Paul colored. "I can't say I remember. The old welding shop, was it?"

The old man swept his hand over his face deprecatingly. "Aaaah, not enough left of the old face for my best friend to recognize," he said good-humoredly. He thrust out his hands, palms up. "But look at those, Doctor. Good as ever, and there's not two like them anywhere. You said so yourself."

"Hertz," said Paul. "You're Rudy Hertz."

Rudy laughed, and looked about the room triumphantly, as though to say, "See, by God, Rudy Hertz does know Doctor Proteus, and Proteus knows Hertz! How many of you can say that?"

"And this is the dog you were telling me about - ten, fifteen years ago?"

"Son of the dog, Doctor." He laughed. "I wasn't no pup then, though, was I?"

"You were a damn fine machinist, Rudy."

"I say so myself. Knowing that, knowing smart men like you say that about Rudy, that means a lot. It's about all I got, you know, Doctor? That and the dog." Rudy shook the arm of the man next to him, a short, heavy, seemingly soft man, middle-aged, with a homely, round face. His eyes were magnified and fogged by extremely thick glasses. "Hear what Doctor Proteus here said about me?" Rudy gestured at Paul. "Smartest man in Ilium says that about Rudy. Maybe he's the smartest man in the country."

Paul wished to God the bartender would hurry up. The man Rudy had shaken was now studying Paul sullenly. Paul glanced quickly about the room and saw hostility all around him.

Addled Rudy Hertz thought he was doing a handsome thing by Paul, showing him off to the crowd. Rudy was senile, remembering only his prime, incapable of remembering or understanding what had followed his retirement. . . .

But these others, these men in their thirties, forties, and fifties - they knew. The youngsters in the booth, the two soldiers and three girls, they were like Katharine Finch. They couldn't remember when things had been different, could hardly make sense of what had been, though they didn't necessarily like what was. But these others who stared now, they remembered. They had been the rioters, the smashers of machines. There was no threat of violence in their looks now, but there was resentment, a wish to let him know that he had intruded where he was not liked.

And still the bartender did not return. Paul limited his field of vision to Rudy, ignoring the rest. The man with thick glasses, whom Rudy had invited to admire Paul, continued to stare.

Paul talked inanely now about the dog, about Rudy's remarkable state of preservation. He was helplessly aware that he was hamming it up, proving to anyone who might still have doubts that he was indeed an insincere ass.
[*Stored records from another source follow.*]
(* ===== verification/Samples.v ===== *)
(** Concrete machines, for the examples and the witnesses. *)

From S2P Require Import Prelude RustStr Json Crd KubeApi.

Definition sample_embedded (group kind : string) : EmbeddedResource :=
  {| inner := JObj [("apiVersion", JStr (group +:+ "/v1beta1")); ("kind", JStr kind); ("spec", JObj [])] |}.
Definition sample_sm : ScheduledMachine := {|
  metadata := {| om_name := Some "sm"; om_namespace := Some "team"; om_uid := Some "u-1"; om_generation := Some 1%Z;
                 om_finalizers := None; om_deletion_timestamp := None |};
  spec := {| schedule := {| ssr_api_version := "spotschedules.5spot.finos.org/v1alpha1";
                            ssr_kind := "TimeBasedSpotSchedule"; ssr_name := "nights" |};
             enabled := true; cluster_name := "prod"; bootstrap_spec := sample_embedded "k0smotron.io" "K0sWorkerConfig";
             infrastructure_spec := sample_embedded "infrastructure.cluster.x-k8s.io" "RemoteMachine";
             machine_template := None; priority := 50; graceful_shutdown_timeout := "5m"; node_drain_timeout := "5m";
             kill_switch := false; node_taints := []; kill_if_commands := None; kubeconfig_secret_ref := None; kata := None |};
  status := None |}.
Definition sample_ctx : Context := {|
  ctx_instance_id := 0; ctx_instance_count := 1; ctx_force_finalizer_on_timeout := true; ctx_capi_version := "v1beta1" |}.


Definition with_phase (ph : string) (sm : ScheduledMachine) : ScheduledMachine := {|
  metadata := metadata sm; spec := spec sm;
  status := Some {| phase := Some ph; message := None; last_scheduled_time := None; machine_ref := None;
    bootstrap_ref := None; infrastructure_ref := None; node_ref := None; provider_id := None; conditions := [];
    observed_generation := None; in_schedule := false; ready := false; next_activation := None; next_cleanup := None;
    applied_node_taints := []; spot_schedule := None |} |}.
Lemma delete_dynamic_deleted c ns v k name t :
  exec (delete_dynamic_resource c ns v k name) t (Ok tt) -> deleted t c ns (dyn_resource v k) name.
Proof.
  unfold delete_dynamic_resource. intros He. apply exec_bind in He as (t1 & r & t2 & -> & Hc & He).
  apply (exec_call (R := reply) (DeleteDyn _ _ _ _)) in Hc as ->. exists r. split; [set_solver |].
  destruct r as [[] | e]; [by left | right]. exists e. split; [done |].
  destruct (is_api_error HTTP_NOT_FOUND e); [done |]. by destruct He.
Qed.

Lemma deleted_app_l t1 t2 c ns ar n : deleted t1 c ns ar n -> deleted (t1 ++ t2) c ns ar n.
Proof. intros (r & ? & ?). exists r. set_solver. Qed.
Lemma deleted_app_r t1 t2 c ns ar n : deleted t2 c ns ar n -> deleted (t1 ++ t2) c ns ar n.
Proof. intros (r & ? & ?). exists r. set_solver. Qed.

Lemma remove_deletes_owned resource c ns t :
  exec (remove_machine_from_cluster ctx resource c ns) t (Ok tt) ->
  forall ar, ar ∈ owned_resources resource -> deleted t c ns ar (name_any resource).
Proof.
  unfold remove_machine_from_cluster, owned_resources. cbn zeta. intros He ar Har.
  apply exec_bind in He as (t1 & r & t2 & -> & Hc & He). apply (exec_call (R := reply) (DeleteDyn _ _ _ _)) in Hc as ->.
  unfold delete_embedded in He.
  destruct (EmbeddedResource.api_version (bootstrap_spec (spec resource))) as [bv |],
    (EmbeddedResource.kind (bootstrap_spec (spec resource))) as [bk |],
    (EmbeddedResource.api_version (infrastructure_spec (spec resource))) as [iv |],
    (EmbeddedResource.kind (infrastructure_spec (spec resource))) as [ik |]; try by apply elem_of_nil in Har.
  assert (Hr : (r = Ok tt \/ exists e, r = Err e /\ is_api_error HTTP_NOT_FOUND e = true) /\
    exec (delete_dynamic_resource c ns bv bk (name_any resource) ?;;
          delete_dynamic_resource c ns iv ik (name_any resource) ?;; Ret (Ok tt)) t2 (Ok tt)).
  { destruct r as [[] | e]; [by split; [left |] |].
    destruct (is_api_error HTTP_NOT_FOUND e) eqn:E; [split; [right; eauto | done] | by destruct He]. }
  clear He. destruct Hr as [Hr He].
  apply exec_bind_ok in He as [(? & _ & ?) | (tb & [] & t3 & -> & Hb & He)]; [done |].
  apply exec_bind_ok in He as [(? & _ & ?) | (ti & [] & t4 & -> & Hi & He)]; [done |].
  apply delete_dynamic_deleted in Hb, Hi.
  apply elem_of_cons in Har as [-> | Har]; [by apply deleted_app_r, deleted_app_l |].
  apply elem_of_cons in Har as [-> | Har]; [by apply deleted_app_r, deleted_app_r, deleted_app_l |].
  apply list_elem_of_singleton in Har as ->. apply deleted_app_l. exists r. split; [set_solver | done].
Qed.
End removal.

(** A removal that succeeds undoes every creation: whatever run of
    [add_machine_to_cluster] created, a later successful run of
    [remove_machine_from_cluster] on the same machine has deleted (or found
    absent) at the same group, version, kind, plural, namespace and name. *)
Theorem remove_undoes_add `{Externals} ctx resource c ns t r t' :
  discovered_ok ctx ->
  exec (add_machine_to_cluster ctx resource c ns) t r ->
  exec (remove_machine_from_cluster ctx resource c ns) t' (Ok tt) ->
  forall c' ns' ar obj (rep : result unit kube_error), Ev (CreateDyn c' ns' ar obj) rep ∈ t ->
    c' = c /\ ns' = ns /\ jpath ["metadata"; "name"] obj = Some (JStr (name_any resource)) /\
    deleted t' c ns ar (name_any resource).
Proof.
  intros Hd Ha Hr c' ns' ar obj rep Hin.
  pose proof (calls_exec _ _ _ _ (add_creates_owned ctx resource c ns Hd) Ha) as Ho.
  rewrite Forall_forall in Ho. destruct (Ho _ Hin) as (-> & -> & ? & ?).
  split_and!; try done. by eapply remove_deletes_owned.
Qed.
Definition node_is_ready (n : Node) : bool :=
  match n_status_conditions n with
  | Some (Some cs) => existsb (λ c, bool_decide (nc_type c = "Ready") && bool_decide (nc_status c = "True")) cs
  | _ => false
  end.

Section reconcile.
Context `{Externals}.

Definition reconcile_node_taints (c : client) (node_name : string) (desired previously_applied : list NodeTaint)
    : M (rresult NodeTaintReconcileOutcome) :=
  r <- get_node c node_name ;;
  match r with
  | Err e =>
      if is_api_error HTTP_NOT_FOUND e then Ret (Ok NoNodeYet) else Ret (Err (KubeError e))
  | Ok node =>
      if negb (node_is_ready node) then Ret (Ok NodeNotReady)
      else
        let plan := diff_node_taints (node_taints_of node) desired previously_applied in
        if negb (is_empty (conflicts plan)) then Ret (Ok (Conflict (conflicts plan)))
        else
          apply_node_taints c node_name plan ?;;
          Ret (Ok (Applied desired))
  end.
End reconcile.

(** ** Identity of a taint: key and effect *)

Definition tk (t : Taint) : string * string := (t_key t, t_effect t).
Definition nk (n : NodeTaint) : string * string := (nt_key n, TaintEffect_str (nt_effect n)).

Lemma TaintEffect_of_str_Some s e : TaintEffect_of_str s = Some e <-> s = TaintEffect_str e.
Proof. unfold TaintEffect_of_str. repeat case_decide; subst; destruct e; naive_solver. Qed.

Lemma TaintEffect_str_inj a b : TaintEffect_str a = TaintEffect_str b -> a = b.
Proof. by destruct a, b. Qed.
Definition handle_emergency_remove (resource : ScheduledMachine) (node_name : string) (request : ReclaimRequest)
    : M (rresult Action) :=
  namespace <-? lift (require_namespace resource) ;;
  let name := name_any resource in
  let from_phase := sm_phase resource in
  let sm_object_ref := sm_event_ref namespace name in
  publish_best_effort sm_object_ref (build_emergency_reclaim_event request) ;;;
  update_phase namespace name from_phase PHASE_EMERGENCY_REMOVE (Some REASON_EMERGENCY_RECLAIM)
    (Some (emergency_reclaim_message node_name request)) false ?;;
  record_emergency_reclaim namespace name ;;;
  now_ts <- utc_now ;;
  breach <- call_record_reclaim (namespace +:+ "/" +:+ name) now_ts ;;
  (if breach : bool then
     record_rapid_re_reclaim namespace name ;;;
     publish_best_effort sm_object_ref (build_rapid_re_reclaim_event name)
   else Ret tt) ;;;
  child_for_node <-? resolve resource ;;
  drain_start <- instant_now ;;
  drain_result <- drain_node_with_timeout (ResolvedClient.client child_for_node) node_name EMERGENCY_DRAIN_TIMEOUT_SECS ;;
  spent <- elapsed drain_start ;;
  record_emergency_drain spent (drain_outcome drain_result) ;;;
  remove_machine_from_cluster ctx resource MgmtClient namespace ?;;
  patch_disable_schedule MgmtClient namespace name ?;;
  publish_best_effort sm_object_ref build_emergency_disable_schedule_event ;;;
  clear_reclaim_annotations_best_effort (ResolvedClient.client child_for_node) node_name ;;;
  update_phase namespace name (Some PHASE_EMERGENCY_REMOVE) PHASE_DISABLED (Some REASON_SCHEDULE_DISABLED)
    (Some "Schedule disabled by emergency reclaim; re-enable is a user action") false ?;;
  Ret (Ok (Requeue TIMER_REQUEUE_SECS)).
End emergency.

(** ** The ordering contract *)

(** The deletions of a removal, in order. *)
Definition embedded_resource `{Externals} (r : EmbeddedResource) : list ApiResource :=
  match EmbeddedResource.api_version r, EmbeddedResource.kind r with
  | Some api_version, Some kind => [dyn_resource api_version kind]
  | _, _ => []
  end.
Definition removal_list `{Externals} (ctx : Context) (resource : ScheduledMachine) : list ApiResource :=
  machine_resource (machine_api_version_for ctx (EmbeddedResource.api_version (bootstrap_spec (spec resource)))) ::
  embedded_resource (bootstrap_spec (spec resource)) ++ embedded_resource (infrastructure_spec (spec resource)).

(** Where an emergency removal stands.  [Marked]: the phase is EmergencyRemove.
    [Draining c d]: the node is being drained through the client [c].
    [Removing c gone]: the drain is over and the resources [gone] are deleted. *)
Inductive emergency_state : Type :=
| Detected
| Marked
| Draining (c : client) (d : drain_state)
| Removing (c : client) (gone : list ApiResource)
| ScheduleDisabled (c : client)
| Cleared
| Finished
| Broken.

Definition disables (body : json) : bool :=
  match jpath ["spec"; "enabled"] body with Some (JBool false) => true | _ => false end.
Definition clears_request (p : patch) : bool :=
  match p with
  | MergePatch body =>
      match jpath ["metadata"; "annotations"; RECLAIM_REQUESTED_ANNOTATION] body with Some JNull => true | _ => false end
  | ForcedMergePatch _ _ | ApplyPatch _ _ _ => false
  end.

(** A deletion that left nothing behind. *)
Definition delete_ok (r : result unit kube_error) : bool :=
  match r with Ok _ => true | Err e => is_api_error HTTP_NOT_FOUND e end.

(** The calls that neither drain nor change the machine. *)
Definition bystander (call : call_t) : bool :=
  match call with
  | MetricOp _ | Publish _ _ | UtcNow | InstantNow | RecordReclaim _ _ | GetSecret _ _ _ | CacheLookup _ _
  | CacheInsert _ _ _ | HookEvicted _ | HookResolved _ _ => true
  | _ => false
  end.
"Let's drink to old times!" said Rudy, raising his glass. He didn't seem to notice that silence greeted his proposal, and that he drank alone. He made clucking noises with his tongue, and winked in fond reminiscence, and drained his glass with a flourish. He banged it on the bar.

Paul, smiling glassily, decided to say nothing more, since anything more would be the wrong thing. He folded his arms and leaned against the keyboard of the player piano. In the silence of the saloon, a faint discord came from the piano, hummed to nothingness.